Now I did find another claim which provided a source, but it appears to be saying something different (the opposite in away), and the sited link (Poling, J. 1996. Feathers, scutes and the origin of birds. Dinosauria on-line. Retrieved April 11, 2007) is broken:

Experiments show that the same protein (when missing before birth) that causes bird feet to stay webbed, causes bird scutes and scales to become feathers (Poling 1996) - New World Encylcopedia

I'm aware that the debate on the origin of feathers (and flight) is ongoing among scientists with several hypotheses being proposed, as very well described in a recent National Geographic article from Feb 2011. While I am interested in this in general, I'm currently trying to make sense of the claims mentioned above. Can they be substantiated, or are they baseless? I've spent about an hour searching online and haven't found anything but ambiguity (which scientists, which protein/mutation, etc).


Update

I also found this related claim at evolutionwiki.org, emphasis mine:

Scientists have actually discovered that the same protein (when missing at birth) that keeps bird feet webbed causes reptile scales to become feathers. Birds thus could be descended from any number of reptilian species, also clear and powerful evidence for the evolution of birds from reptiles.

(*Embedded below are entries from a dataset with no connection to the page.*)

(* ===== verification/VmWorldRel.v ===== *)
(** * What a run does to the world

    The interpreter touches the world only through the platform, the
    resolver and the callbacks.  So a preorder on worlds that each of those
    calls follows is followed by every handler, by exception delivery and by
    whole runs.  [follows R m] is the judgement, [platform_follows R] the
    condition, one field for each call the interpreter can make. *)
From S2P Require Import Prelude.
From S2P Require Import DexCatch.
From S2P Require Import CFloat.
From S2P Require Import DexOpcodes.
From S2P Require Import VmEnv.
From S2P Require Import VmSwitch.
From S2P Require Import VmArith.
From S2P Require Import VmObject.
From S2P Require Import VmInvoke.
From S2P Require Import VmInterp.
From S2P Require Import VmFootprint.
Import DexCatch CFloat DexOpcodes VmEnv VmSwitch VmArith VmObject VmInvoke VmInterp VmFootprint.
Local Open Scope cint_scope.
Local Open Scope vm_scope.

Module VmWorldRel.

Section Platform.
Context {W : Type} `{E : VmEnv W}.
Context (R : relation W).

Record jni_follows (jni : JNI W) : Prop := {
  fl_NewLocalRef o w : R w (NewLocalRef o w).2;
  fl_DeleteLocalRef o w : R w (DeleteLocalRef o w);
  fl_IsSameObject a b w : R w (IsSameObject a b w).2;
  fl_IsInstanceOf a b w : R w (IsInstanceOf a b w).2;
  fl_AllocObject c w : R w (AllocObject c w).2;
  fl_MonitorEnter o w : R w (MonitorEnter o w).2;
  fl_MonitorExit o w : R w (MonitorExit o w).2;
  fl_ExceptionOccurred w : R w (ExceptionOccurred w).2;
  fl_ExceptionClear w : R w (ExceptionClear w);
  fl_ExceptionCheck w : R w (ExceptionCheck w).2;
  fl_Throw o w : R w (Throw o w);
  fl_ThrowNew c m w : R w (ThrowNew c m w);
  fl_GetArrayLength a w : R w (GetArrayLength a w).2;
  fl_NewPrimArray p n w : R w (NewPrimArray p n w).2;
  fl_NewObjectArray n c o w : R w (NewObjectArray n c o w).2;
  fl_GetObjectArrayElement a i w : R w (GetObjectArrayElement a i w).2;
  fl_SetObjectArrayElement a i o w : R w (SetObjectArrayElement a i o w);
  fl_GetArrayRegion1 p a i w : R w (GetArrayRegion1 p a i w).2;
  fl_SetArrayRegion1 p a i v w : R w (SetArrayRegion1 p a i v w);
  fl_GetPrimitiveArrayCritical a w : R w (GetPrimitiveArrayCritical a w).2;
  fl_ReleasePrimitiveArrayCritical a l b w : R w (ReleasePrimitiveArrayCritical a l b w);
  fl_GetField k o f w : R w (GetField k o f w).2;
  fl_SetField k o f v w : R w (SetField k o f v w);
  fl_GetStaticField k o f w : R w (GetStaticField k o f w).2;
  fl_SetStaticField k o f v w : R w (SetStaticField k o f v w);
  fl_CallMethodA c k o m a w : R w (CallMethodA c k o m a w).2 }.

Record resolver_follows (r : vmResolver W) : Prop := {
  fl_field i st w : R w (dvmResolveField r i st w).2;
  fl_method i st w : R w (dvmResolveMethod r i st w).2;
  fl_type i w : R w (dvmResolveTypeUtf r i w).2;
  fl_class i w : R w (dvmResolveClass r i w).2;
  fl_find t w : R w (dvmFindClass r t w).2;
  fl_string i w : R w (dvmConstantString r i w).2 }.

Record tracer_follows (tr : VmTracer W) : Prop := {
  fl_onInvokePre f c m op o n a w : onInvokePre tr = Some f -> R w (f c m op o n a w).2;
  fl_stepIn f c m op o n a r w : stepIn tr = Some f -> R w (f c m op o n a r w).2;
  fl_onInvokePost f c m op r e w : onInvokePost tr = Some f -> R w (f c m op r e w);
  fl_onException f c e p q w : onException tr = Some f -> R w (f c e p q w) }.

Record platform_follows : Prop := {
  fl_jni : jni_follows vm_jni;
  fl_resolver : resolver_follows dvmResolver;
  fl_tracer tr : tracer = Some tr -> tracer_follows tr;
  fl_hook f p i regs flags w : g_vmTraceHook = Some f -> R w (f p i regs flags w) }.
(** Before each instruction. *)
Definition insn_follows : Prop :=
  forall tr f c regs flags w, tracer = Some tr -> onInsn tr = Some f -> R w (f c regs flags w).2.

(** Of the frame: a call that is traced stays traced. *)
Definition moves (s s' : frame W) : Prop := R (world s) (world s') /\ (is_Some (tctx s) -> is_Some (tctx s')).
Definition follows {A} (m : M W A) : Prop := forall s,
  match m s with Val _ s' | Jump _ s' => moves s s' | Undef => True end.

Context {HR : PreOrder R}.

#[local] Instance moves_preorder : PreOrder moves.
Proof. split; [by split|]. intros s1 s2 s3 [] []. split; [by etransitivity|auto]. Qed.

Lemma follows_bind {A B} (m : M W A) (k : A -> M W B) : follows m -> (forall x, follows (k x)) -> follows (bind m k).
Proof.
  intros Hm Hk s. unfold bind. specialize (Hm s). destruct (m s) as [x s'| |]; [|done..].
  specialize (Hk x s'). by destruct (k x s'); [etransitivity..|].
Qed.
Lemma follows_ret {A} (x : A) : follows (ret x).
Proof. intros s. change (moves s s). reflexivity. Qed.
Lemma follows_undef {A} : follows (A := A) undef.
Proof. done. Qed.
Lemma follows_goto {A} c : follows (A := A) (goto c).
Proof. intros s. change (moves s s). reflexivity. Qed.
Lemma follows_gets {A} (f : frame W -> A) : follows (gets f).
Proof. intros s. change (moves s s). reflexivity. Qed.
Lemma follows_opt {A} (o : option A) : follows (opt o).
Proof. destruct o; [apply follows_ret|done]. Qed.
Lemma follows_call {A} (f : W -> A * W) : (forall w, R w (f w).2) -> follows (call f).
Proof. intros Hf s. unfold call. specialize (Hf (world s)). by destruct (f (world s)). Qed.
Lemma follows_call_ (f : W -> W) : (forall w, R w (f w)) -> follows (call_ f).
Proof. intros Hf. by apply follows_call. Qed.
Lemma follows_set_fp l : follows (set_fp l).
Proof. intros s. split; [cbn; reflexivity|done]. Qed.
Lemma follows_set_fp_flags l : follows (set_fp_flags l).
Proof. intros s. split; [cbn; reflexivity|done]. Qed.
Lemma follows_set_retval v : follows (set_retval v).
Proof. intros s. split; [cbn; reflexivity|done]. Qed.
Lemma follows_set_args_tmp l : follows (set_args_tmp l).
Proof. intros s. split; [cbn; reflexivity|done]. Qed.
Lemma follows_set_range b : follows (set_methodCallRange b).
Proof. intros s. split; [cbn; reflexivity|done]. Qed.
Lemma follows_set_pc p : follows (set_pc p).
Proof. intros s. split; [cbn; reflexivity|done]. Qed.
Lemma follows_set_inst i : follows (set_inst i).
Proof. intros s. split; [cbn; reflexivity|done]. Qed.
Lemma follows_set_tctx c : follows (set_tctx (Some c)).
Proof. intros s. split; [cbn; reflexivity|done]. Qed.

This claim here seems to be a variation of the one above, but with reptile being used instead of bird. It is for reasons like this, and for lack of references, that I am very skeptical of these claims. They give the impression that a key gene mutation that stops the production of a protein will cause chicks to be born without feathers and instead contain scales. Or that again, a key gene mutation that stops the production of a protein will cause a developing reptile to be born with feathers instead of scales. This later claim seems even more extraordinary if you ask me.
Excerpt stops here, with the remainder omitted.